• **Records from a data collection**:
_ _ _
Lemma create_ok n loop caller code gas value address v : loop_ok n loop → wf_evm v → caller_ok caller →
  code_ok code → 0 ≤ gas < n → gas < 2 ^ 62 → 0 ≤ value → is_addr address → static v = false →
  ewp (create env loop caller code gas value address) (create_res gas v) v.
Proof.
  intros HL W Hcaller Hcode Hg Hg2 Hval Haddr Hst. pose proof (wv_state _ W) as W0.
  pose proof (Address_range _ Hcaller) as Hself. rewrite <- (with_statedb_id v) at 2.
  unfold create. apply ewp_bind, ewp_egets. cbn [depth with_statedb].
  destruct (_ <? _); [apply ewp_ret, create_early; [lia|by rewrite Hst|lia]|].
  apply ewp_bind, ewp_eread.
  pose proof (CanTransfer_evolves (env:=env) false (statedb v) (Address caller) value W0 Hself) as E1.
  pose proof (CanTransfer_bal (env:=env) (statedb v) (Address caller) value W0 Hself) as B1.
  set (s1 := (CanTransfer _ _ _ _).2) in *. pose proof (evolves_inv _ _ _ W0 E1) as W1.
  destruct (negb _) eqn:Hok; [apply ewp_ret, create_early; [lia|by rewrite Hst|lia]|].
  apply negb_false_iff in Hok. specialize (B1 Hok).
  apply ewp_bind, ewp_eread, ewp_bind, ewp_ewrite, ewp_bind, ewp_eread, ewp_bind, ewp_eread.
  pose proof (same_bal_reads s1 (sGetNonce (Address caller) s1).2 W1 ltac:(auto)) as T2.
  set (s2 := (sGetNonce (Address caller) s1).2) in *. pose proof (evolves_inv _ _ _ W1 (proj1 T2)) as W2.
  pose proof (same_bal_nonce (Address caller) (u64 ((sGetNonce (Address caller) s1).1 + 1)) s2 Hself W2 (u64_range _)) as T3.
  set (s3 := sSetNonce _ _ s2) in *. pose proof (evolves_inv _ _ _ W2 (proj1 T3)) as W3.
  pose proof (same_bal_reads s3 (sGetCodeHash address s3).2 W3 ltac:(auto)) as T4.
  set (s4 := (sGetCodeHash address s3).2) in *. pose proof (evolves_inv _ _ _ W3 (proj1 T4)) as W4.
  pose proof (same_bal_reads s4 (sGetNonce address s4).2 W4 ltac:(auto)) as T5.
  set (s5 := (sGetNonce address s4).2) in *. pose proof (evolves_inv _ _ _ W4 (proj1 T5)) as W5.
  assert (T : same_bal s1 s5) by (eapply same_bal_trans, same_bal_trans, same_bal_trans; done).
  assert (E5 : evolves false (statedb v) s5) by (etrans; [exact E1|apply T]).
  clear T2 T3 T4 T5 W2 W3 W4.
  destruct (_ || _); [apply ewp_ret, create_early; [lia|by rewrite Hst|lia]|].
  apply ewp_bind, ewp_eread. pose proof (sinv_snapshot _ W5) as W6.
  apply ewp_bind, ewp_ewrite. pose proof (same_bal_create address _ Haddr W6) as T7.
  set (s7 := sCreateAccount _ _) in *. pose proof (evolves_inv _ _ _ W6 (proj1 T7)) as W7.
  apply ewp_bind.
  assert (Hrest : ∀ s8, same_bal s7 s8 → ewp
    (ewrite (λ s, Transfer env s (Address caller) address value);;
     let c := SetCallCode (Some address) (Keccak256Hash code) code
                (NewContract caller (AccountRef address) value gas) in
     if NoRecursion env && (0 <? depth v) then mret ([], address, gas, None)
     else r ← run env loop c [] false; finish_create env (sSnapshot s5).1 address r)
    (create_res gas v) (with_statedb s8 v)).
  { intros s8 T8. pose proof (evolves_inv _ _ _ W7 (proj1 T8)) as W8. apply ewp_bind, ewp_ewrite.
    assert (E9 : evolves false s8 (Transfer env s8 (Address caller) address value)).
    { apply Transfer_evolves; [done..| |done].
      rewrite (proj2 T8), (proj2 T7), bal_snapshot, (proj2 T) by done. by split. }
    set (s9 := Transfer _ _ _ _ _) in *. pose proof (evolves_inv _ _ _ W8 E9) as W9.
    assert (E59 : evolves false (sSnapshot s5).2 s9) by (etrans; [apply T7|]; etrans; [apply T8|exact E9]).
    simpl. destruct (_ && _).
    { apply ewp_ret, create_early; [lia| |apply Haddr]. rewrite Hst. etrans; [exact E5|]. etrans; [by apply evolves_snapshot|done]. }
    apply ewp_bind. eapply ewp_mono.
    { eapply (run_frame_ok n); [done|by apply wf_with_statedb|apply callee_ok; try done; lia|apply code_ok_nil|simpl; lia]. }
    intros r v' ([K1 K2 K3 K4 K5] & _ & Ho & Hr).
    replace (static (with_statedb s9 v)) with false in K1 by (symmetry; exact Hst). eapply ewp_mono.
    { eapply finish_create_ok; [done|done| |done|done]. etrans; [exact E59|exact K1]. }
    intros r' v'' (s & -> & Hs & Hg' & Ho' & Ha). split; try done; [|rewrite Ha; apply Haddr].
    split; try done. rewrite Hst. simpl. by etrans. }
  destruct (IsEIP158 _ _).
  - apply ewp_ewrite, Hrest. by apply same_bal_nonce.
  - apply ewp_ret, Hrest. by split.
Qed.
_ _ _
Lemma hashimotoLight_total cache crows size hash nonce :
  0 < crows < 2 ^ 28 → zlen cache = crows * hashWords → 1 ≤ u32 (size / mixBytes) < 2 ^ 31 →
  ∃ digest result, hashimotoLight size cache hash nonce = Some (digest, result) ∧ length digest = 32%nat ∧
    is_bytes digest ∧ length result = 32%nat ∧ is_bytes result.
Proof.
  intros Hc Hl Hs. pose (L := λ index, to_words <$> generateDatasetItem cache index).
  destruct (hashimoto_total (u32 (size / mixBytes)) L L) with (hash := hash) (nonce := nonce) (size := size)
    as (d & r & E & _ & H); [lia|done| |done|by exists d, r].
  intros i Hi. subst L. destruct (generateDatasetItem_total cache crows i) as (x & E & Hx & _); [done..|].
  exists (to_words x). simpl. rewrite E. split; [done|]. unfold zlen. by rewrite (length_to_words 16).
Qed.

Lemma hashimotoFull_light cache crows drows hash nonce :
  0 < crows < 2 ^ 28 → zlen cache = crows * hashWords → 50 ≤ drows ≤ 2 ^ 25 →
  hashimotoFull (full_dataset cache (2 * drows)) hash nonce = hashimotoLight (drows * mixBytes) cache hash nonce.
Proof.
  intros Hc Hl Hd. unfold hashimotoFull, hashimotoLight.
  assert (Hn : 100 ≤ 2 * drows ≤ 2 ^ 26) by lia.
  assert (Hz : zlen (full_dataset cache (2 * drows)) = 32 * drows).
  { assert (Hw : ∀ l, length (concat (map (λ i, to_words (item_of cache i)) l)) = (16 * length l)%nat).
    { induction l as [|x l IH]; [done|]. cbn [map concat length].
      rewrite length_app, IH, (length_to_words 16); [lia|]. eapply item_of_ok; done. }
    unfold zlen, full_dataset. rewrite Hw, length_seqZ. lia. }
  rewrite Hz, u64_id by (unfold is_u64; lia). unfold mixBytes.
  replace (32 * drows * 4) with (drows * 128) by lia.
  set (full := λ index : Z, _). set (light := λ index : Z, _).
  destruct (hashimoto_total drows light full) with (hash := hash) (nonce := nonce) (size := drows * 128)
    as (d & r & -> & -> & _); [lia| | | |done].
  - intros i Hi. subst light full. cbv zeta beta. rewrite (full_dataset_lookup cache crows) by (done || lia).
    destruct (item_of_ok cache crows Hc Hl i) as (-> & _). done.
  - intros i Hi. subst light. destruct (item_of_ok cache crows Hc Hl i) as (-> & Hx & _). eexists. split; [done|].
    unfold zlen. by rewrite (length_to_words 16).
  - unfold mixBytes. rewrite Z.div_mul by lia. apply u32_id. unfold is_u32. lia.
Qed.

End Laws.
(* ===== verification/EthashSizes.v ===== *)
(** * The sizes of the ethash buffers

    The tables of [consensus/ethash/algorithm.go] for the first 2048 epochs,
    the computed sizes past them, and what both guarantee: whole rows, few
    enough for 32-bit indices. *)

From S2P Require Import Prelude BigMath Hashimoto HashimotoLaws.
_ _ _
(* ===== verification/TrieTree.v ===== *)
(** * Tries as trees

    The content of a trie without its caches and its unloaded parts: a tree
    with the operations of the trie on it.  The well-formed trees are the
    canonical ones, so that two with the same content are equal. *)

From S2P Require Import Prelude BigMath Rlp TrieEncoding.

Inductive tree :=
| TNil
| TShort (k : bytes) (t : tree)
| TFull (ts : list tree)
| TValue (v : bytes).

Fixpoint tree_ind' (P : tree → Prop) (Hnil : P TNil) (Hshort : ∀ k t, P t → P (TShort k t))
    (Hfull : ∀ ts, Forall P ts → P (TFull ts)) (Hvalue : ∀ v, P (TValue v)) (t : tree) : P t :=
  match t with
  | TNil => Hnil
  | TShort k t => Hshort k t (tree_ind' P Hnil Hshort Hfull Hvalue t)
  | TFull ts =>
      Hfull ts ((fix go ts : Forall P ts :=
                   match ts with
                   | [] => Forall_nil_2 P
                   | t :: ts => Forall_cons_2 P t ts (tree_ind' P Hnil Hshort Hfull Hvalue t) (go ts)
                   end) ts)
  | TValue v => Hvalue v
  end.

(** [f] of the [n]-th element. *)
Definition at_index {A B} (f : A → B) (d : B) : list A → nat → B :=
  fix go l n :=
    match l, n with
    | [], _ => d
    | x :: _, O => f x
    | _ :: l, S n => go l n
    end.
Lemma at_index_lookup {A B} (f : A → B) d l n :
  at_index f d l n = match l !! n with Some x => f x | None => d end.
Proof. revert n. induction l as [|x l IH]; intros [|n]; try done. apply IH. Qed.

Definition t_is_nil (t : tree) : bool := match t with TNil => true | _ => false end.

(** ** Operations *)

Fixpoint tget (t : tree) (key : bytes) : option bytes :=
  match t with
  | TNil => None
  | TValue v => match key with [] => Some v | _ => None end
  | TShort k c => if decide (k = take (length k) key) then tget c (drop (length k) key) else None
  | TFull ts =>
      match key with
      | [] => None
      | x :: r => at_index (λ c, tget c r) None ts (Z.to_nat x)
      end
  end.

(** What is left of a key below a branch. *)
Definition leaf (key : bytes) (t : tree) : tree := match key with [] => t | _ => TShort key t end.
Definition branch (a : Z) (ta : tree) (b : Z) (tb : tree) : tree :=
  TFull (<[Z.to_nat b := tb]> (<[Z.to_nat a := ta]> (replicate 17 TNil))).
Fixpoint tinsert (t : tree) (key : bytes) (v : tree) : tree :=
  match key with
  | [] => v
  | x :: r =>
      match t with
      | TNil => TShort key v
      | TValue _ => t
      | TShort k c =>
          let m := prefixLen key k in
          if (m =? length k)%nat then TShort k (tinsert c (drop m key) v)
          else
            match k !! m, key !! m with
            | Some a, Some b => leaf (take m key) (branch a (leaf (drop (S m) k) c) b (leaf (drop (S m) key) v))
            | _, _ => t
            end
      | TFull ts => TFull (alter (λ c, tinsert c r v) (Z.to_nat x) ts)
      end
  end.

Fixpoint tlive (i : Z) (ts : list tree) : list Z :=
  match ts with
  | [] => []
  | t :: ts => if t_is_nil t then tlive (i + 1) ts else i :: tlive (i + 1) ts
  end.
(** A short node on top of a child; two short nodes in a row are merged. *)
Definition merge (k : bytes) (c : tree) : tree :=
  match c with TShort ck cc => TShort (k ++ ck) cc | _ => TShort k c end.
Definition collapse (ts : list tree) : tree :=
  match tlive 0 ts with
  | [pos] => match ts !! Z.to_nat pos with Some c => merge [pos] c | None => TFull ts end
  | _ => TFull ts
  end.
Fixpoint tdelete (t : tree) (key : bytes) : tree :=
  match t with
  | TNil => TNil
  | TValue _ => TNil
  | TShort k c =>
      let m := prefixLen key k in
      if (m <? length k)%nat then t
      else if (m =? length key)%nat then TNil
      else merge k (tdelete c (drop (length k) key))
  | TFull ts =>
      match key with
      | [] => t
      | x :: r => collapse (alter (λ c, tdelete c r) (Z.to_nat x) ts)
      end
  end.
_ _ _
• **Assignment**:
Using the records above, copy word for word the line with "replace (32 *", the line with "destruct (item_of_ok cache crows Hc Hl i) as (-> & _).", and every line between them.

• **Your solution**:
  replace (32 * drows * 4) with (drows * 128) by lia.
  set (full := λ index : Z, _). set (light := λ index : Z, _).
  destruct (hashimoto_total drows light full) with (hash := hash) (nonce := nonce) (size := drows * 128)
    as (d & r & -> & -> & _); [lia| | | |done].
  - intros i Hi. subst light full. cbv zeta beta. rewrite (full_dataset_lookup cache crows) by (done || lia).
    destruct (item_of_ok cache crows Hc Hl i) as (-> & _). done.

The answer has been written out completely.